According to an MPEG-4 or a H.263 international standard, a slice is designated in units of bit numbers having a predetermined size or a series of macroblocks having a 16×16 size. In this case, when errors occur in one slice, the slice is damaged by the errors, and thus, a predetermined region of an image is damaged, and subjective picture quality is lowered. In order to solve this disadvantage, according to a recommendable proposal provided by a Joint Video Team (JVT) final committee, a flexible macroblock ordering (FMO) method is used. In this method, a slice is composed of arbitrary macroblocks. In this case, if errors occur in one slice, a macroblock included in the slice is not too much arranged in a particular area of an image, but is scattered over several regions of the image such that the damage of subjective picture quality is alleviated and an error concealment method using an undamaged peripheral block can be easily used.

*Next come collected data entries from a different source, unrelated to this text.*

(** Looking up a name of the command line on a mounted image. *)
Lemma lookup_mounted s v img dp ip h args k a :
  let L := (T_DIR, root_bytes args) :: (arg_file h <$> args) in
  image_ok img L ((zlen (root_bytes args) / BSIZE + 1) * BSIZE) → mounted s v img dp ip →
  zlen args <= 198 → (zlen args + 2) mod 64 ≠ 0 →
  names_ok args → args !! k = Some a → 0 <= de → de + 16 < 18446744073709551616 →
  fsat lookup_panic (dirlookup de dp (arg_name a)) s (λ o s',
    let n := Z.of_nat k + 2 in
    (∃ j r, o = Some (j, DIRENT * n) ∧ ikeys s' !! j = Some (ROOTDEV, n, r)) ∧
    (let fp := disk_inode mk_sb v n (blank n) in
      i_type fp = T_FILE ∧ i_nlink fp = 1 ∧ i_size fp = zlen (arg_bytes h a) ∧ data_ok v fp (arg_bytes h a))).
Proof.
  intros L Im Hm Hn Hmod Hnames Ha Hde0 Hde1. unfold L in Im.
  destruct (mounted_root _ _ _ _ _ _ _ _ Hm Im) as (Hd & Hdt & Hty & Hsz).
  pose proof (mounted_dir_ok _ _ _ _ _ _ _ Hm Im Hn Hmod) as Hdir.
  pose proof (lookup_lt_Some _ _ _ Ha) as Hk. assert (Z.of_nat k < zlen args) as Hkz by (unfold zlen; lia).
  assert (root_ents args !! (k + 2)%nat = Some (Z.of_nat k + 2, arg_name a)) as He by (by rewrite root_ents_lookup, Ha).
  assert (∀ k' e, root_ents args !! k' = Some e → entry_inum v ip (Z.of_nat k') = e.1 ∧
    (entry_is v ip (arg_name a) (Z.of_nat k') ↔ arg_name a = e.2)) as Hent.
  { intros k' e Hke. destruct (ents_clean args k' e Hnames Hn Hke) as (H1 & H2 & H3).
    destruct (root_entry v ip args k' e Hdt Hke) as [E1 E2]; [lia|done|done|]. split; [done|].
    unfold entry_is. rewrite E1, E2. destruct (ents_clean args _ _ Hnames Hn He) as (_ & Hc & _).
    rewrite clean_cmp by (try done; apply H2). split; [tauto|]. split; [lia|done]. }
  assert (entry_is v ip (arg_name a) (Z.of_nat (k + 2))) as Hthis by (by apply (Hent _ _ He)).
  eapply fsat_mono; [by apply (dirlookup_sat de s v dp ip (arg_name a))|].
  intros o s' Ho n. split.
  - unfold lookup_post in Ho. destruct o as [[j off]|].
    + destruct Ho as (k' & r & Hk' & -> & Hlt & Hkis & Hfirst & Hj).
      assert (k' <= Z.of_nat (k + 2)) as Hle.
      { destruct (Z_lt_le_dec (Z.of_nat (k + 2)) k') as [Hc|]; [|done]. by destruct (Hfirst (Z.of_nat (k + 2)) ltac:(lia)). }
      assert (∃ e, root_ents args !! Z.to_nat k' = Some e) as [e Hke].
      { apply lookup_lt_is_Some_2. apply lookup_lt_Some in He. lia. }
      pose proof (Hent _ _ Hke) as [Hei His]. rewrite Z2Nat.id in Hei, His by lia.
      apply His in Hkis. pose proof (ents_distinct args k _ a e Hnames Ha Hke (eq_sym Hkis)) as Hkk.
      replace k' with n in * by (unfold n; lia). exists j, r. split; [done|].
      rewrite Hj. do 2 f_equal. f_equal. rewrite Hei. rewrite Hkk, He in Hke. injection Hke as <-. done.
    + exfalso. apply (Ho (Z.of_nat (k + 2))); [lia| |done]. rewrite Hsz, root_len. change DIRENT with 16.
      change BSIZE with 1024. mlia.
  - destruct (im_inode _ _ _ Im (Datatypes.S k) T_FILE (arg_bytes h a)) as [Hfm Hfd].
    { simpl. by rewrite list_lookup_fmap, Ha. }
    replace (Z.of_nat (Datatypes.S k) + 1) with n in * by (unfold n; lia).
    assert (disk_inode mk_sb v n (blank n) = disk_inode mk_sb (blocks img) n (blank n)) as ->.
    { unfold disk_inode. rewrite (mt_view _ _ _ _ _ Hm); [done|]. rewrite iblock_mk. change FSSIZE with 2000.
      unfold n. mlia. }
    destruct Hfm as (_ & T1 & _ & _ & T4 & T5). split_and!; [done|done|exact T5|].
    assert (∀ b, length (v b) = Z.to_nat BSIZE) as Hlen by (intros b; eapply brep_len; exact (mt_rep _ _ _ _ _ Hm)).
    destruct (view_dwf v img Hlen (mt_view _ _ _ _ _ Hm) (im_dwf _ _ _ Im)) as [_ Hk2].
    apply (data_same _ v _ _ Hfd). intros b Hb _. by apply Hk2.
Qed.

Also, the recommendable proposal provided by the JVT final committee provides a redundant slice method by which the same one encoded slice is redundantly transmitted. However, this method can be effectively used when the size of the slice is small, but when the size of the slice is large, due to the increased number of bits of a redundantly-transmitted slice, an encoding efficiency is lowered.
Meanwhile, in the case of temporal predictive encoding used in a conventional image compression method, errors occurring in one point in time are continuously propagated over a next image. In order to prevent this error propagation, an intra-updating scheme for encoding sine part of an image without temporal predictive encoding is used. In this case, an encoding efficiency is lowered.
Also, in another conventional multiple encoding method, an image is encoded in units of bitstreams, and each bitstream is independently decoded, so as to improve error robustness. In this case, when each bitstream is independently decoded, an encoding efficiency is lowered, and the structure of a decoder becomes complicated so that each bitstream is independently decoded or decoded by adding to each other.
Further, in a conventional layer encoding method, information composed of a base layer and upper layers is encoded, and in a data division method, information composed of header information, motion information, and texture information is encoded. Even in this case, an additional encoding/decoding process is required, and important information needs to be separately protected so as to embody error robustness.